Meta’s open-source speech AI models support over 1,100 languages

About the Author

By Ryan Daws | May 23, 2023 https://twitter.com/gadget_ry

Categories: Applications, Artificial Intelligence, Companies, Development, Meta (Facebook), Voice Recognition,

Ryan Daws is a senior editor at TechForge Media with over a decade of experience in crafting compelling narratives and making complex topics accessible. His articles and interviews with industry leaders have earned him recognition as a key influencer by organisations like Onalytica. Under his leadership, publications have been praised by analyst firms such as Forrester for their excellence and performance. Connect with him on X (@gadget_ry) or Mastodon (@gadgetry@techhub.social)

Advancements in machine learning and speech recognition technology have made information more accessible to people, particularly those who rely on voice to access information. However, the lack of labelled data for numerous languages poses a significant challenge in developing high-quality machine-learning models.

In response to this problem, the Meta-led Massively Multilingual Speech (MMS) project has made remarkable strides in expanding language coverage and improving the performance of speech recognition and synthesis models.

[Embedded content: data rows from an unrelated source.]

(** [find_risky_files(directory, extensions)] *)
Definition find_risky_files (h : Host) (directory : str)
    (extensions : list str) : list str :=
  flat_map (fun ext => glob h (join h [directory; py "**"; ext])) extensions.

(** The loop of [main] over the files: the list [all_matches] and what the
    calls of [scan_file] print. *)
Fixpoint scan_files (env : Env) (files : list str) (all_matches : list Finding)
  : list Finding * list str :=
  match files with
  | [] => (all_matches, [])
  | file_path :: rest =>
      let scanned := scan_file env file_path RISKY_PATTERNS in
      let later := scan_files env rest (all_matches ++ fst scanned) in
      (fst later, snd scanned ++ snd later)
  end.

(** The line [main] prints for one finding. *)
Definition report_line (m : Finding) : str :=
  py "  File: " ++ file m ++ py " | Line " ++ str_of_nat (line m)
  ++ py " | Pattern: " ++ pattern m ++ py " | Content: " ++ content m.

Definition MISSING_DIRECTORY (target_dir : str) : str :=
  [10060%N] ++ py " Error: The directory '" ++ target_dir
  ++ py "' does not exist. Please check the path and try again.".

Definition NO_FILES : str :=
  [10060%N]
  ++ py " No supported files (.py, .sh, .bat) found in the directory or subdirectories.".

Definition SUMMARY (found files : nat) : str :=
  [10%N; 128680%N] ++ py " Found " ++ str_of_nat found
  ++ py " risky patterns in " ++ str_of_nat files ++ py " files:".

Definition DISCLAIMER : str :=
  [10%N; 9888%N; 65039%N] ++ py "  Review these manually" ++ [8212%N]
  ++ py "some may be false positives or legitimate in context.".

Definition ALL_SAFE : str :=
  [9989%N]
  ++ py " No risky patterns found. All files appear safe based on current rules.".

(** The directory [main] scans for the line typed at the prompt. *)
Definition target_of (h : Host) : str :=
  let target_dir := strip (input h) in
  let target_dir := match target_dir with [] => py "." | _ => target_dir end in
  expanduser h (normpath h target_dir).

By combining self-supervised learning techniques with a diverse dataset of religious readings, the MMS project has achieved impressive results in growing the ~100 languages supported by existing speech recognition models to over 1,100 languages.

Breaking down language barriers

To address the scarcity of labelled data for most languages, the MMS project utilised religious texts, such as the Bible, which have been translated into numerous languages.

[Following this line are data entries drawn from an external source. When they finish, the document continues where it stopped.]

Lemma apply_ml_empty df w F :
  heap w !! df = Some F → holds [] F →
  apply_ml sk df w = (Raise ValueError, w).
Proof.
  intros HF (Hn & Hs & Ha & Hl). unfold apply_ml.
  step ltac:(eapply getitem_Ok; eassumption).
  step ltac:(eapply getitem_Ok; eassumption).
  step ltac:(eapply frame_Ok; eassumption).
  step ltac:(apply lift_Ok, get_dummies_rows).
  rewrite Hn. simpl length. erewrite bind_Raise; [done|].
  apply fit_predict_empty.
Qed.

Lemma ml_flags_rows rows :
  ml_flag sk rows <$> scores sk rows = ml_flag_of sk rows <$> rows.
Proof. unfold scores, features. by rewrite <- !list_fmap_compose. Qed.

Lemma detect_run rows df w F :
  rows ≠ [] → heap w !! df = Some F → holds rows F →
  detect sk df w = (Ok df, put df (verdicts sk rows F) w).
Proof.
  intros Hne HF HB. unfold detect.
  erewrite bind_Ok; [| by apply apply_rules_run].
  erewrite apply_ml_run;
    [| done | apply heap_put | by apply holds_after_rules | apply data_upd_eq].
  rewrite put_put. unfold after_ml, verdicts.
  by rewrite ml_flags_rows, zip_with_fmap_l, zip_with_fmap_r, zip_with_diag.
Qed.

Lemma detect_empty df w F :
  heap w !! df = Some F → holds [] F →
  detect sk df w = (Raise ValueError, put df (after_rules [] F) w).
Proof.
  intros HF HB. unfold detect.
  erewrite bind_Ok; [| by apply apply_rules_run].
  eapply apply_ml_empty; [apply heap_put | by apply holds_after_rules].
Qed.

End Anomaly.

Lemma verdicts_rule_flagged sk rows F :
  data (verdicts sk rows F) !! "rule_flagged" = Some (SInt (rule_flag rows <$> rows)).
Proof. unfold verdicts. rewrite !data_upd_ne by done. apply data_upd_eq. Qed.

Lemma verdicts_ml_flagged sk rows F :
  data (verdicts sk rows F) !! "ml_flagged" = Some (SInt (ml_flag_of sk rows <$> rows)).
Proof. unfold verdicts. rewrite data_upd_ne by done. apply data_upd_eq. Qed.

Lemma verdicts_suspicious sk rows F :
  data (verdicts sk rows F) !! "suspicious"
  = Some (SInt ((λ t, Z.max (rule_flag rows t) (ml_flag_of sk rows t)) <$> rows)).
Proof. apply data_upd_eq. Qed.

Lemma verdicts_other sk rows F k :
  k ∉ written → data (verdicts sk rows F) !! k = data F !! k.
Proof.
  intros Hk. unfold verdicts.
  rewrite !data_upd_ne by (unfold written in Hk; set_solver).
  by apply after_rules_other.
Qed.

Lemma rule_flag_b2z rows t : ∃ r : bool, rule_flag rows t = Z.b2z r.
Proof. eexists. apply rule_flag_fires. Qed.

Lemma ml_flag_b2z sk rows t : ∃ m : bool, ml_flag_of sk rows t = Z.b2z m.
Proof.
  unfold ml_flag_of, ml_flag.
  match goal with |- context [outlier ?a ?b ?c] => exists (outlier a b c); by destruct (outlier a b c) end.
Qed.

Lemma max_b2z (r m : bool) : Z.max (Z.b2z r) (Z.b2z m) = Z.b2z (r || m).
Proof. by destruct r, m. Qed.

Lemma nonempty_lookup {A} (l : list A) i x : l !! i = Some x → l ≠ [].
Proof. by intros H ->. Qed.

(** ** The rules *)

Lemma fires1_true rows t :
  (5 ≤ small_count rows (sender_id t))%nat → small t → fires1 rows t = true.
Proof.
  intros Hc Hs. unfold fires1.
  by rewrite !bool_decide_eq_true_2.
Qed.

Lemma fires1_large rows t : (1000 <= amount t)%Q → fires1 rows t = false.
Proof.
  intros H. unfold fires1. rewrite (bool_decide_eq_false_2 (small t)).
  - apply andb_false_r.
  - unfold small. by apply Qle_not_lt.
Qed.

Lemma fires1_few rows t : (small_count rows (sender_id t) < 5)%nat → fires1 rows t = false.
Proof.
  intros H. unfold fires1. rewrite bool_decide_eq_false_2; [done | lia].
Qed.

(** C1. Rule 1 (structuring).  For a transaction [t] of the batch: when
    its sender has at least 5 small transactions (amount < 1000) and [t]
    is one of them, [apply_rules] leaves [rule_flagged] = 1 on it, and so
    does rule 1 on its own; rule 1 on its own leaves 0 on a transaction
    of amount >= 1000, whoever sent it, and on every transaction of a
    sender with exactly 4 small transactions. *)
Theorem rule1_structuring rows df w i t :
  heap w !! df = Some (pd_DataFrame rows) → rows !! i = Some t →
  (∃ w', apply_rules df w = (Ok df, w')
     ∧ ((5 ≤ small_count rows (sender_id t))%nat → small t →
        at_ df "rule_flagged" i w' = Some (int_cell 1)))
  ∧ (∃ w1, rule_alone rule1 df w = (Ok (), w1)
     ∧ ((5 ≤ small_count rows (sender_id t))%nat → small t →
        at_ df "rule_flagged" i w1 = Some (int_cell 1))
     ∧ ((1000 <= amount t)%Q →
        at_ df "rule_flagged" i w1 = Some (int_cell 0))
     ∧ (small_count rows (sender_id t) = 4%nat →
        at_ df "rule_flagged" i w1 = Some (int_cell 0))).
Proof.
  intros HF Ht. split.
  - eexists. split; [apply apply_rules_run; [done | apply holds_pd_DataFrame]|].
    intros Hc Hs.
    erewrite at_put_int; [| apply data_upd_eq | done].
    by rewrite rule_flag_fires, fires1_true.
  - eexists. split; [apply rule1_alone_run; [done | apply holds_pd_DataFrame]|].
    split; [|split].
    + intros Hc Hs. erewrite at_put_int; [| apply data_upd_eq | done].
      cbv beta. by rewrite fires1_true.
    + intros Hl. erewrite at_put_int; [| apply data_upd_eq | done].
      cbv beta. by rewrite fires1_large.
    + intros Hc. erewrite at_put_int; [| apply data_upd_eq | done].
      cbv beta. rewrite fires1_few; [done | lia].
Qed.

(** On the sample batch: the first transfer of sender 7 is flagged; rule
    1 on its own flags it, and flags neither the transfer of 1500 of
    sender 7 nor the first transfer of sender 9. *)
Lemma rule1_structuring_witness :
  (∃ w', apply_rules 1 (world_of sample) = (Ok 1%positive, w')
     ∧ at_ 1 "rule_flagged" 0 w' = Some (int_cell 1))
  ∧ (∃ w1, rule_alone rule1 1 (world_of sample) = (Ok (), w1)
     ∧ at_ 1 "rule_flagged" 0 w1 = Some (int_cell 1)
     ∧ at_ 1 "rule_flagged" 4 w1 = Some (int_cell 0)
     ∧ at_ 1 "rule_flagged" 13 w1 = Some (int_cell 0)).
Proof.
  destruct (rule1_structuring sample 1 (world_of sample) 0 (tx 1 7 500 "Nairobi")
              eq_refl eq_refl) as [(w' & Hr & Hf) (w1 & Hr1 & Ha & _ & _)].
  destruct (rule1_structuring sample 1 (world_of sample) 4 (tx 5 7 1500 "Nairobi")
              eq_refl eq_refl) as [_ (w2 & Hr2 & _ & Hb & _)].
  destruct (rule1_structuring sample 1 (world_of sample) 13 (tx 14 9 100 "Mombasa")
              eq_refl eq_refl) as [_ (w3 & Hr3 & _ & _ & Hc)].
  split.
  - exists w'. split; [exact Hr|]. apply Hf; [vm_compute; lia | reflexivity].
  - exists w1. split; [exact Hr1|]. split; [|split].
    + apply Ha; [vm_compute; lia | reflexivity].
    + assert (w1 = w2) as -> by congruence. apply Hb. discriminate.
    + assert (w1 = w3) as -> by congruence. apply Hc. reflexivity.
Defined.

Lemma fires2_true t x :
  location t = Some x → x = "Offshore"%string ∨ x = "Garissa"%string → fires2 t = true.
Proof.
  intros Hl Hx. unfold fires2. rewrite Hl. apply bool_decide_eq_true.
  unfold high_risk. destruct Hx as [-> | ->]; set_solver.
Qed.

(** C3. Rule 2 (high-risk locations).  A transaction whose location is
    "Offshore" or "Garissa" has [rule_flagged] = 1 when [apply_rules]
    returns, and still when the whole pipeline returns, whatever its
    amount and sender and whatever the other rules and the forest say. *)
Theorem rule2_high_risk sk rows df w i t x :
  heap w !! df = Some (pd_DataFrame rows) → rows !! i = Some t →
  location t = Some x → x = "Offshore"%string ∨ x = "Garissa"%string →
  (∃ w', apply_rules df w = (Ok df, w')
     ∧ at_ df "rule_flagged" i w' = Some (int_cell 1))
  ∧ (∃ w', detect sk df w = (Ok df, w')
     ∧ at_ df "rule_flagged" i w' = Some (int_cell 1)).
Proof.
  intros HF Ht Hl Hx. split.
  - eexists. split; [apply apply_rules_run; [done | apply holds_pd_DataFrame]|].
    erewrite at_put_int; [| apply data_upd_eq | done].
    rewrite rule_flag_fires, (fires2_true t x) by done.
    by rewrite orb_true_r.
  - eexists. split.
    { apply (detect_run sk rows); [by intros -> | done | apply holds_pd_DataFrame]. }
    erewrite at_put_int; [| apply verdicts_rule_flagged | done].
    rewrite rule_flag_fires, (fires2_true t x) by done.
    by rewrite orb_true_r.
Qed.

(** On the sample batch: the transfer from Garissa is flagged. *)
Lemma rule2_high_risk_witness :
  (∃ w', apply_rules 1 (world_of sample) = (Ok 1%positive, w')
     ∧ at_ 1 "rule_flagged" 5 w' = Some (int_cell 1))
  ∧ (∃ w', detect toy 1 (world_of sample) = (Ok 1%positive, w')
     ∧ at_ 1 "rule_flagged" 5 w' = Some (int_cell 1)).
Proof.
  apply (rule2_high_risk toy sample 1 (world_of sample) 5 (tx 6 7 999 "Garissa") "Garissa");
    [reflexivity | reflexivity | reflexivity | right; reflexivity].
Defined.




(** ** The verdicts *)

(** C4. The verdict combiner.  When the pipeline returns, every
    transaction of the batch has a rule flag [r] and a forest flag [m],
    each 0 or 1, and its [suspicious] cell is their disjunction; it is 0
    when both are 0. *)
Theorem suspicious_is_or sk rows df w i t :
  heap w !! df = Some (pd_DataFrame rows) → rows !! i = Some t →
  ∃ w' (r m : bool),
    detect sk df w = (Ok df, w')
    ∧ at_ df "rule_flagged" i w' = Some (int_cell (Z.b2z r))
    ∧ at_ df "ml_flagged" i w' = Some (int_cell (Z.b2z m))
    ∧ at_ df "suspicious" i w' = Some (int_cell (Z.b2z (r || m)))
    ∧ (r = false → m = false → at_ df "suspicious" i w' = Some (int_cell 0)).
Proof.
  intros HF Ht.
  destruct (rule_flag_b2z rows t) as [r Hr].
  destruct (ml_flag_b2z sk rows t) as [m Hm].
  eexists _, r, m. split.
  { apply (detect_run sk rows);
      [by eapply nonempty_lookup | done | apply holds_pd_DataFrame]. }
  erewrite !at_put_int;
    [| apply verdicts_suspicious | done | apply verdicts_ml_flagged | done
     | apply verdicts_rule_flagged | done ].
  cbv beta. rewrite Hr, Hm, max_b2z.
  repeat split. by intros -> ->.
Qed.

(** On the sample batch, for the only transfer of sender 10. *)
Lemma suspicious_is_or_witness :
  ∃ w' (r m : bool),
    detect toy 1 (world_of sample) = (Ok 1%positive, w')
    ∧ at_ 1 "rule_flagged" 17 w' = Some (int_cell (Z.b2z r))
    ∧ at_ 1 "ml_flagged" 17 w' = Some (int_cell (Z.b2z m))
    ∧ at_ 1 "suspicious" 17 w' = Some (int_cell (Z.b2z (r || m)))
    ∧ (r = false → m = false → at_ 1 "suspicious" 17 w' = Some (int_cell 0)).
Proof.
  apply (suspicious_is_or toy sample 1 (world_of sample) 17 (tx 18 10 4000 "Nairobi"));
    reflexivity.
Defined.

These translations provided publicly available audio recordings of people reading the texts, enabling the creation of a dataset comprising readings of the New Testament in over 1,100 languages.

By including unlabeled recordings of other religious readings, the project expanded language coverage to recognise over 4,000 languages.

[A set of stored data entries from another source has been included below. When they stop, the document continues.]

(** Reading the two characters of a byte shifts the accumulator by 256. *)
Lemma digits_hex_byte (b acc : Z) (seen : bool) (l : list ascii) :
  0 <= b < 256 ->
  Js.digits 16 (Md5.hex_byte b ++ l) acc seen = Js.digits 16 l (acc * 256 + b) true.
Proof.
  intros Hb. unfold Md5.hex_byte. simpl.
  assert (H1 : 0 <= b / 16 < 16) by (split; [apply Z.div_pos | apply Z.div_lt_upper_bound]; lia).
  assert (H2 : 0 <= b mod 16 < 16) by (apply Z.mod_pos_bound; lia).
  rewrite (digit_val_hex_digit _ H1).
  destruct (Z.ltb_spec (b / 16) 16) as [_ | ?]; [| lia].
  rewrite (digit_val_hex_digit _ H2).
  destruct (Z.ltb_spec (b mod 16) 16) as [_ | ?]; [| lia].
  f_equal. pose proof (Z.div_mod b 16). lia.
Qed.

(** The digest starts with two bytes. *)
Lemma digest_head (msg : list Z) :
  exists b0 b1 rest,
    Md5.digest msg = b0 :: b1 :: rest /\ 0 <= b0 < 256 /\ 0 <= b1 < 256.
Proof.
  unfold Md5.digest.
  set (st := Md5.blocks _ _ _). simpl.
  eexists _, _, _. split; [reflexivity |].
  split; apply Z.mod_pos_bound; lia.
Qed.

(** On a string that starts with [0x], [parseInt] reads hexadecimal
    digits whether the radix is omitted or given as 16. *)
Lemma parseInt_0x (t : list ascii) (radix : option Z) :
  radix = None \/ radix = Some 16 ->
  Js.parseInt ("0x" ++ string_of_list_ascii t) radix
  = option_map (Z.mul 1) (Js.digits 16 t 0 false).
Proof.
  intros Hr. unfold Js.parseInt, Js.chars.
  change (list_ascii_of_string ("0x" ++ string_of_list_ascii t))
    with ("0"%char :: "x"%char :: list_ascii_of_string (string_of_list_ascii t)).
  rewrite list_ascii_of_string_of_list_ascii.
  destruct Hr as [-> | ->]; reflexivity.
Qed.

(** The first four characters of the hexadecimal digest spell the first
    sixteen bits of the digest. *)
Lemma parseInt_md5_prefix (s : string) (radix : option Z) :
  radix = None \/ radix = Some 16 ->
  Js.parseInt ("0x" ++ Js.substr (Md5.md5_hex s) 0 4) radix = Some (Md5.first16 s).
Proof.
  intros Hr. unfold Md5.md5_hex, Md5.first16, Md5.hex.
  destruct (digest_head (Md5.bytes_of_string s)) as (b0 & b1 & rest & -> & H0 & H1).
  cbn [flat_map nth].
  assert (Hsub : Js.substr (string_of_list_ascii
                     (Md5.hex_byte b0 ++ Md5.hex_byte b1 ++ flat_map Md5.hex_byte rest)) 0 4
                 = string_of_list_ascii (Md5.hex_byte b0 ++ Md5.hex_byte b1 ++ [])).
  { unfold Md5.hex_byte, Js.substr. simpl.
    destruct (string_of_list_ascii (flat_map _ rest)); reflexivity. }
  rewrite Hsub, (parseInt_0x _ _ Hr).
  rewrite (digits_hex_byte b0 0 false _ H0), (digits_hex_byte b1 _ true _ H1).
  cbn [Js.digits option_map]. f_equal. lia.
Qed.
Example md5_empty : Md5.md5_hex "" = "d41d8cd98f00b204e9800998ecf8427e".
Proof. vm_compute. reflexivity. Qed.

Example md5_abc : Md5.md5_hex "abc" = "900150983cd24fb0d6963f7d28e17f72".
Proof. vm_compute. reflexivity. Qed.

Example md5_two_blocks :
  Md5.md5_hex "aaaaaaaaaaaaaaaaaaaaaaaaaaaaaaaaaaaaaaaaaaaaaaaaaaaaaaaaaaaaaaaaaaaaaa"
  = "0f5c6c4e740bfcc08c3c26ccb2673d46".
Proof. vm_compute. reflexivity. Qed.

Example md5_image_ref : Md5.md5_hex "myorg/app:v1" = "595bdc9185183e51205c05700749f4cf".
Proof. vm_compute. reflexivity. Qed.

Lemma first16_range (s : string) : 0 <= Md5.first16 s < 65536.
Proof.
  unfold Md5.first16.
  destruct (digest_head (Md5.bytes_of_string s)) as (b0 & b1 & rest & -> & H0 & H1).
  cbn [nth]. lia.
Qed.

(* ===================================================================== *)
(** ** Port derivation *)
(* ===================================================================== *)

(** C4.  [determineImagePort] depends on the image reference alone: it is
    the first sixteen bits of the MD5 digest of the reference, taken modulo
    16384 and offset by 49152; the result is a number (never [NaN]) and
    lies in [49152, 65535]. *)
Theorem determineImagePort_deterministic_in_range (options : Options) :
  Api.determineImagePort options
  = Some (Md5.first16 (image options) mod 16384 + 49152)
  /\ 49152 <= Md5.first16 (image options) mod 16384 + 49152 <= 65535.
Proof.
  pose proof (first16_range (image options)) as Hr.
  split.
  - unfold Api.determineImagePort.
    rewrite parseInt_md5_prefix by (right; reflexivity).
    unfold Js.rem, Js.add, option_map.
    rewrite Z.rem_mod_nonneg by lia. reflexivity.
  - pose proof (Z.mod_pos_bound (Md5.first16 (image options)) 16384). lia.
Qed.

Example port_of_myorg_app_v1 :
  Api.determineImagePort (Sim.config "myorg/app:v1" true None) = Some 55643.
Proof. vm_compute. reflexivity. Qed.

(** C9.  The legacy variant calls [parseInt] without a radix, the
    runtime-API variant with radix 16; on the [0x]-prefixed digest prefix
    both read the same number, so the two derivations agree on every
    configuration. *)
Theorem determineImagePort_legacy_agrees (options : Options) :
  Legacy.determineImagePort options = Api.determineImagePort options.
Proof.
  unfold Legacy.determineImagePort, Api.determineImagePort.
  rewrite (parseInt_md5_prefix _ None) by (left; reflexivity).
  rewrite (parseInt_md5_prefix _ (Some 16)) by (right; reflexivity).
  reflexivity.
Qed.

(* ===================================================================== *)
(** ** Facts about the monad: which calls a computation may issue *)
(* ===================================================================== *)

Section MonadFacts.

Context {W : Type}.

Lemma emits_ret {A} P (a : A) : emits P (ret a : M W A).
Proof.
  intros st r st' [= <- <-]. exists []. now rewrite app_nil_r.
Qed.

Lemma emits_throw {A} P e : emits P (@throw W A e).
Proof.
  intros st r st' [= <- <-]. exists []. now rewrite app_nil_r.
Qed.

Lemma emits_console_log P s : emits P (@console_log W s).
Proof.
  intros st r st' [= <- <-]. exists []. simpl. now rewrite app_nil_r.
Qed.

Lemma emits_console_error P e : emits P (@console_error W e).
Proof.
  intros st r st' [= <- <-]. exists []. simpl. now rewrite app_nil_r.
Qed.

Lemma emits_call {A} (P : Call -> Prop) c (op : W -> Result A * W) :
  P c -> emits P (call c op).
Proof.
  intros Hc st r st'. unfold call. destruct (op (world st)) as [r0 w'].
  intros [= <- <-]. exists [c]. simpl. auto.
Qed.

Lemma emits_bind {A B} P (m : M W A) (k : A -> M W B) :
  emits P m -> (forall a, emits P (k a)) -> emits P (bind m k).
Proof.
  intros Hm Hk st r st'. unfold bind.
  destruct (m st) as [[a | e] s1] eqn:E; intros H.
  - destruct (Hm _ _ _ E) as (n1 & E1 & F1).
    destruct (Hk a _ _ _ H) as (n2 & E2 & F2).
    exists (n1 ++ n2)%list. rewrite E2, E1, app_assoc. split; [reflexivity |].
    apply Forall_app; auto.
  - injection H as <- <-. eauto.
Qed.

Lemma emits_try_finally {A} P (body : M W A) (fin : M W unit) :
  emits P body -> emits P fin -> emits P (try_finally body fin).
Proof.
  intros Hb Hf st r st'. unfold try_finally.
  destruct (body st) as [r1 s1] eqn:E1.
  destruct (Hb _ _ _ E1) as (n1 & X1 & F1).
  destruct (fin s1) as [[[] | e] s2] eqn:E2; intros [= <- <-];
    destruct (Hf _ _ _ E2) as (n2 & X2 & F2);
    exists (n1 ++ n2)%list; rewrite X2, X1, app_assoc;
    (split; [reflexivity | apply Forall_app; auto]).
Qed.

Lemma emits_try_catch {A} P (body : M W A) (handler : JsError -> M W A) :
  emits P body -> (forall e, emits P (handler e)) -> emits P (try_catch body handler).
Proof.
  intros Hb Hh st r st'. unfold try_catch.
  destruct (body st) as [[a | e] s1] eqn:E; intros H.
  - injection H as <- <-. eauto.
  - destruct (Hb _ _ _ E) as (n1 & E1 & F1).
    destruct (Hh e _ _ _ H) as (n2 & E2 & F2).
    exists (n1 ++ n2)%list. rewrite E2, E1, app_assoc. split; [reflexivity |].
    apply Forall_app; auto.
Qed.

Lemma emits_for_of {A} P (l : list A) (body : A -> M W unit) :
  (forall x, emits P (body x)) -> emits P (for_of l body).
Proof.
  intros Hb. induction l as [|x l IH]; simpl.
  - apply emits_ret.
  - apply emits_bind; auto.
Qed.

Lemma starts_with_call {A} (P : Call -> Prop) c (op : W -> Result A * W) :
  starts_with c P (call c op).
Proof.
  intros st r st'. unfold call. destruct (op (world st)) as [r0 w'].
  intros [= <- <-]. exists []. simpl. auto.
Qed.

Despite the dataset’s specific domain and predominantly male speakers, the models performed equally well for male and female voices. Meta also says it did not introduce any religious bias.

Overcoming challenges through self-supervised learning

Training conventional supervised speech recognition models with just 32 hours of data per language is inadequate.

To overcome this limitation, the MMS project leveraged the benefits of the wav2vec 2.0 self-supervised speech representation learning technique.

By training self-supervised models on approximately 500,000 hours of speech data across 1,400 languages, the project significantly reduced the reliance on labelled data.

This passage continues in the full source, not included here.